Sunday, September 15, 2013

Jesse Andrews and Tom Rankin Speak

Sunday afternoon, September 15, both artist Jesse Andrews, and special guest Tom Rankin visited Through This Lens to talk about Mr. Andrews' work.
Tom Rankin and Jesse Andrews (c) 2013 Roylee Duvall
The black and white photographs will be off the walls on Wednesday, so you have just one more day to see them - on Tuesday, September 17. Not only are these photographs traditional gelatin-silver prints, and shot on film, Mr. Andrews claims not to own a digital camera. When an audience member asked why he chose to use film, Mrs. Andrews said that the speed of the digital process was in his eyes, a disadvantage.
He is known as a thinker - an artist who puts much effort into each image, both in selection and the laborious method of making lush dark prints in his darkroom. During his talk he mentioned his admiration for Bill Brandt. Later, when I asked if there were other influences he mentioned Paul Strand and W. Eugene Smith. Another question that came up during the talk: Why are there black borders around each image on his prints? Mr. Andrews answered that the marks indicate a completely unmodified image from the way it was composed and captured.
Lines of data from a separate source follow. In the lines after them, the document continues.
(* ===== verification/NDDevAdmissionFacts.v ===== *)
(** * Facts about the provider's admission front

    An admission granted through the front has an admitted queue intent of the
    account that asked, a member that may take the work, and a lease at the pool's
    reservation that every later read of the journal shows. *)

From S2P Require Import Prelude Admission ProviderJournal ProviderStore PressureGate PressurePublish QueueIntent QueueOps Tenant QueueReader FleetConfig FleetConfigFacts.
From S2P Require Import HostProbe ProviderHost ProviderAdmission ProviderAdmissionFacts NDDevAdmission.

Local Open Scope Z_scope.
Local Open Scope go_scope.

(** ** A grant of the controller *)

(** A successful transaction is what every later read sees. *)
Lemma Update_Ok_seen {R} size env disk (mutate : Journal → result (Journal * R)) disk' j r :
  Update size env disk mutate = (disk', Ok (j, r)) →
  ∃ before j0, readUnlocked disk = Ok before ∧ mutate before = Ok (j0, r) ∧
    ∀ after, readUnlocked disk' = Ok after → Leases after = Leases j0 ∧ Claims after = Claims j0.
Proof.
  intros H. apply Update_cases in H as [[-> [e He]]|(before & j0 & r0 & Hb & Hm & Hw & [(HE & -> & Hr)|(HE & HW & Hres)])]; [done|..];
    exists before, j0.
  - injection Hr as <- <-. split_and!; [done..|]. intros after Hread. rewrite Hb in Hread. injection Hread as <-.
    by apply journalsEqual_spec in HE as (_ & _ & Hl & Hc).
  - specialize (Hres _ eq_refl). injection Hres as -> ->. split_and!; [done..|]. intros after Hread.
    apply writeUnlocked_atomic in HW as [[-> [e He]]| -> ]; [done|].
    by apply readUnlocked_encode_inv in Hread as ->; [|apply stamp_wf].
Qed.

Lemma Evaluate_admitted_healthy s p r d : Admission.Evaluate s p r = Ok d → Decision_Admitted d = true → Healthy s = true.
Proof.
  unfold Admission.Evaluate. intros H. apply bind_Ok in H as ([] & _ & H). injection H as <-. cbn [Decision_Admitted].
  rewrite bool_decide_eq_true. unfold decide_reason. by destruct (Healthy s).
Qed.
Many old-school photographers will recognize the technique of filing out the negative carrier so that when a negative is enlarged the black line represents part of the film without an image - thus it becomes a symbol and guarantee of honesty by the artist. In the digital world, no such option or tell-tale mark exists. Maybe there is still a place in the world of photography for film - even in the 21st century.